Saved data entries:

◆ ◆ ◆ ◆

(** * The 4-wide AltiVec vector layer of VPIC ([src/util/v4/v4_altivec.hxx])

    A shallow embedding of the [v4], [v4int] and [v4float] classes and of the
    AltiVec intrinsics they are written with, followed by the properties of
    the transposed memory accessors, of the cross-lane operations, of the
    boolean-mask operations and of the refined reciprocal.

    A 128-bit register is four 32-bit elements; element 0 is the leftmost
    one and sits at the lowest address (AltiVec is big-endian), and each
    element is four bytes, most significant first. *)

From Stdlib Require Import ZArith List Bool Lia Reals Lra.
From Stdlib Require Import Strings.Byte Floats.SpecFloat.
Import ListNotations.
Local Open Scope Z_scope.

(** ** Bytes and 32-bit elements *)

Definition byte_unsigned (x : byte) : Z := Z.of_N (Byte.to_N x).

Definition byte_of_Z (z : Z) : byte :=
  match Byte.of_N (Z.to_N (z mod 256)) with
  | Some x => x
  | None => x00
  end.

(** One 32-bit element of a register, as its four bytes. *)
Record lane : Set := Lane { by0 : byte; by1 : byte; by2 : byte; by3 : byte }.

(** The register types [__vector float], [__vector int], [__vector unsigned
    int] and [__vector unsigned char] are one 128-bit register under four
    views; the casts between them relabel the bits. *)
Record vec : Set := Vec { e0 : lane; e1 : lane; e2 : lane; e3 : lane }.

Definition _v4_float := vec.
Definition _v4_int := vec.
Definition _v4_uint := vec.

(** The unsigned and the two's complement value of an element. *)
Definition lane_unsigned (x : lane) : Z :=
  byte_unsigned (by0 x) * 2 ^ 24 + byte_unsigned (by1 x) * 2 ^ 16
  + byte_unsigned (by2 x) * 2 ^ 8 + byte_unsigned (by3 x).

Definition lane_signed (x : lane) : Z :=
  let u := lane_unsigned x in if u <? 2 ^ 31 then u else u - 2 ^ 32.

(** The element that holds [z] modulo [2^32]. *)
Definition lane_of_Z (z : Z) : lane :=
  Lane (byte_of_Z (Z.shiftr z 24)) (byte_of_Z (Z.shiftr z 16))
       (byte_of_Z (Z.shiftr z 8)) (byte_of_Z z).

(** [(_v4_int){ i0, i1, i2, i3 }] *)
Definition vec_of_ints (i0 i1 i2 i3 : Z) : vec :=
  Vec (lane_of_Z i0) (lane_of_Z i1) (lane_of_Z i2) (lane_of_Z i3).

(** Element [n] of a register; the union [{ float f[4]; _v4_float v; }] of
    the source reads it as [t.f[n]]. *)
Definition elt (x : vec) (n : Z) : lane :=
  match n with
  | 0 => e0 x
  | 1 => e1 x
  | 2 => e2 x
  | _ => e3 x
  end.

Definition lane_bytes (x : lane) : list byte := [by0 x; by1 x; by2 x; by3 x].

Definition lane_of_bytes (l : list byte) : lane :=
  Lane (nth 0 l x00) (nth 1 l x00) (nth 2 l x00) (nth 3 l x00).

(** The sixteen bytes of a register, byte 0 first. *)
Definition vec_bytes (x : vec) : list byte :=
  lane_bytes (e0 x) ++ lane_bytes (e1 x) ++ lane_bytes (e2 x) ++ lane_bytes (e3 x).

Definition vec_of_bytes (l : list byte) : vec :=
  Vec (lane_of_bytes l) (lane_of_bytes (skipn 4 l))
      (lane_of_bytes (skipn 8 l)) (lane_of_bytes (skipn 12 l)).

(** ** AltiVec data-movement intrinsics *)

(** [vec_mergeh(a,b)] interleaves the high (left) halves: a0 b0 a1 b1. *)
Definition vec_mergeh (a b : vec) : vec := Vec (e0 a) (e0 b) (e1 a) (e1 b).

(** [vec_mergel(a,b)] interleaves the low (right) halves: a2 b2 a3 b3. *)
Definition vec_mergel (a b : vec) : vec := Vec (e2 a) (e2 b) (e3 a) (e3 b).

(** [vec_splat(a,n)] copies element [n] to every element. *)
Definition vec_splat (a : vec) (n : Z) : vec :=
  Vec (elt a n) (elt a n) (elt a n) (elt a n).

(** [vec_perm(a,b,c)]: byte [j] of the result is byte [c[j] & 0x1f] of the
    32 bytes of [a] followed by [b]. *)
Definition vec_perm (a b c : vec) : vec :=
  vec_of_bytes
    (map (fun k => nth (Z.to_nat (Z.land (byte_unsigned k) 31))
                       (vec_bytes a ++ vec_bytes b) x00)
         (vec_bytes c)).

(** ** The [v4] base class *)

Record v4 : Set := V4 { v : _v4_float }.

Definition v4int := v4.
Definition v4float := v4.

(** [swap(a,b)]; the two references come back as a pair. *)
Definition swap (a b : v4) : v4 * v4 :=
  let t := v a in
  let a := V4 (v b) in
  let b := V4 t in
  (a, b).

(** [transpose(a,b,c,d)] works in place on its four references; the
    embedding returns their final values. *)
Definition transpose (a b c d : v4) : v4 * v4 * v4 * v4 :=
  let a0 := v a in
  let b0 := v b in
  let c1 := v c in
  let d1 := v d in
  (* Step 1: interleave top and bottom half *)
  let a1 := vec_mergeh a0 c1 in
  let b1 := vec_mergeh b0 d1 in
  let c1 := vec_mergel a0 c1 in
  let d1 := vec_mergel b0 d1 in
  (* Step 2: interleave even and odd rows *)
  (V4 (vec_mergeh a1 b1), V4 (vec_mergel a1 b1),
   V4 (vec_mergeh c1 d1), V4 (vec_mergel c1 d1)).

◆ ◆ ◆ ◆

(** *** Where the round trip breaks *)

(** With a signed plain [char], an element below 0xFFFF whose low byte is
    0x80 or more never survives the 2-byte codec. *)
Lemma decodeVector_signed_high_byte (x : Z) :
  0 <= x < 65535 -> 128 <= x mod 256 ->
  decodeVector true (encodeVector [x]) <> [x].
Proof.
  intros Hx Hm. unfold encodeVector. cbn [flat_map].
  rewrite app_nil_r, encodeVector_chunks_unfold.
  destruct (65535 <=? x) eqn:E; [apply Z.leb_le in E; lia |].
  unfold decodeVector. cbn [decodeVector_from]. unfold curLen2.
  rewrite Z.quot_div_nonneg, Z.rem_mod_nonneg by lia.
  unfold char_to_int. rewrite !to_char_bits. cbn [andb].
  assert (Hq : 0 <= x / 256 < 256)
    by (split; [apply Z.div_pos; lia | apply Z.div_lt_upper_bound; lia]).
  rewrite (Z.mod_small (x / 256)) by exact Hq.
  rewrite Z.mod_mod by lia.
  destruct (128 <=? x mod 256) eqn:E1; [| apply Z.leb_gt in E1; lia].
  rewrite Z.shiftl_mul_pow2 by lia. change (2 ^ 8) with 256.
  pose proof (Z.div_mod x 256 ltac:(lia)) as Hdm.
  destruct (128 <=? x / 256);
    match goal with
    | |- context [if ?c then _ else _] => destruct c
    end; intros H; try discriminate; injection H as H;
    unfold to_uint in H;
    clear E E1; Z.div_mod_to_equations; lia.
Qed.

◆ ◆ ◆ ◆

Exercise.
From the data above, return every line from the line that has "(** * The 4-wide" up to and including the line that has "(** ** Bytes and 32-bit elements *)", exactly.

Written response.
(** * The 4-wide AltiVec vector layer of VPIC ([src/util/v4/v4_altivec.hxx])

    A shallow embedding of the [v4], [v4int] and [v4float] classes and of the
    AltiVec intrinsics they are written with, followed by the properties of
    the transposed memory accessors, of the cross-lane operations, of the
    boolean-mask operations and of the refined reciprocal.

    A 128-bit register is four 32-bit elements; element 0 is the leftmost
    one and sits at the lowest address (AltiVec is big-endian), and each
    element is four bytes, most significant first. *)

From Stdlib Require Import ZArith List Bool Lia Reals Lra.
From Stdlib Require Import Strings.Byte Floats.SpecFloat.
Import ListNotations.
Local Open Scope Z_scope.

(** ** Bytes and 32-bit elements *)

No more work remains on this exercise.